Individual Variability, Environmental Stressors, and Sampling Uncertainty in Wildlife Risk AssessmentEPA Grant Number: R829088
Title: Individual Variability, Environmental Stressors, and Sampling Uncertainty in Wildlife Risk Assessment
Investigators: Kendall, Bruce E. , Fox, Gordon A.
Institution: University of California - Santa Barbara , University of South Florida
EPA Project Officer: Hahn, Intaek
Project Period: September 1, 2001 through August 31, 2004 (Extended to December 31, 2005)
Project Amount: $426,954
RFA: Wildlife Risk Assessment (2001) RFA Text | Recipients Lists
Research Category: Biology/Life Sciences , Ecological Indicators/Assessment/Restoration , Ecosystems
Assessing risks posed to wildlife populations by stressors requires linking the effects of stressors on individuals with resulting changes in the demography of the entire population.
This project has two broad objectives, each with four specific questions:
- Determine the statistical power of such assessments. Specifically:
a. Under what circumstances do life table response experiments (LTREs) have the power to detect responses to meaningful environmental variation?
b.
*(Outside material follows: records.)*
(* ===== verification/Slab.v ===== *)
(** The size-class heap of the kernel, [src/kernel/src/mem/slab.cpp]: pages of
    equal objects with encoded free lists, magazines for each CPU, a list shared
    by the CPUs for each class, and a pool of pages.  Objects of more than
    [MAX_SLAB_SIZE] bytes get pages of their own.

    The configuration is the one that is built: without the poisoning option, so
    that red zones have no bytes.  The headers of pages are records; of the union
    of [cache] and [page_count] each variant is a field, and a pointer to a cache
    is its index in [caches].  An operation runs as one step: a magazine is used
    with interrupts masked, the rest under the lock of the cache or of the pool. *)
From stdpp Require Import base gmap list fin_maps.
From Stdlib Require Import ZArith Lia.
From S2P Require Import Prelude Words Memory PMM HeapMem Slub.

Open Scope Z_scope.
Open Scope c_scope.

(** * Data *)

Definition SLAB_SIZE : Z := PAGE_SIZE.
Definition MAX_SLAB_ORDER : Z := 7.
Definition MAX_SLAB_SIZE : Z := 1024.
Definition SLAB_BATCH : Z := 16.
Definition DRAIN_HIGH_WATERMARK : Z := SLAB_BATCH * 4.
Definition DRAIN_LOW_WATERMARK : Z := SLAB_BATCH * 2.
Definition EMPTY_CACHE_LIMIT : Z := 4.
Definition PAGE_POOL_HIGH_WATERMARK : Z := 16.
Definition PAGE_POOL_LOW_WATERMARK : Z := 4.
Definition SLAB_PAGE_MAGIC : Z := 0x50414745.
Definition LARGE_PAGE_MAGIC : Z := 0x51424D55.

Record slab_page_t : Type := SlabPage {
  pg_magic : Z;
  pg_cache : Z;
  pg_count : Z;
  pg_next : Z;
  pg_prev : Z;
  pg_freelist : Z;
  pg_inuse : Z;
  pg_objects : Z
}.
Definition sizeof_slab_page : Z := 48.

Record slab_cache_t : Type := SlabCache {
  sc_obj_size : Z;
  sc_size_class : Z;
  sc_global : Z;             (* global_free_list *)
  sc_global_count : Z;
  sc_partial : Z;
  sc_full : Z;
  sc_empty : Z;
  sc_empty_tail : Z;
  sc_empty_count : Z;
  sc_allocs : Z;
  sc_frees : Z;
  sc_hits : Z;
  sc_total_pages : Z
}.

(** The magazines of a CPU, one for each class. *)
Record cpu_slab_t : Type := CpuSlab { cs_freelist : list Z; cs_count : list Z }.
Under what circumstances do correlation analyses of field data have the power to detect responses to meaningful environmental variation? How are these predictions affected by multiple, unmeasured stressors?
c. How is the power of these approaches changed by measuring organism condition?
- Examine the importance of variability in the expected demographic
performance of individuals. Specifically:
a. What is the net affect of a spatially heterogeneous stressor?
b. How does this heterogeneity affect the power of LTRE and correlation analyses?
c. What is the pattern of demographic variability in fecundity?
d. What is the magnitude of individual variability in demography?
The power analysis problem will be approached by generating simulated data representing a variety of organisms with different life histories and sources of variability (including individual variability, multiple stressors, and density dependence), and then simulating the analysis process (including sampling error and model specification error) to examine the precision and bias in predicted risk. The questions of heterogeneity and individual variability will be approached by acquiring data from the literature (including the unpublished individual-level data underlying many demographic studies) and analyzing patterns within and across taxa.
Expected results include characterizations of the circumstances (ecology, life history, and stressor mode of action) in which it is possible to perform reasonable wildlife risk assessments with existing techniques, and the sample sizes required to obtain reasonable power. The project will characterize patterns of individual variability and spatial heterogeneity of stressors, and their effects on wildlife risk. Results will be published in peer-reviewed journals. Freely-available software will be developed to perform the power analysis on additional species and stressors. Databases (of the assembled data on individual variability and stressor heterogeneity) will be made available on the internet.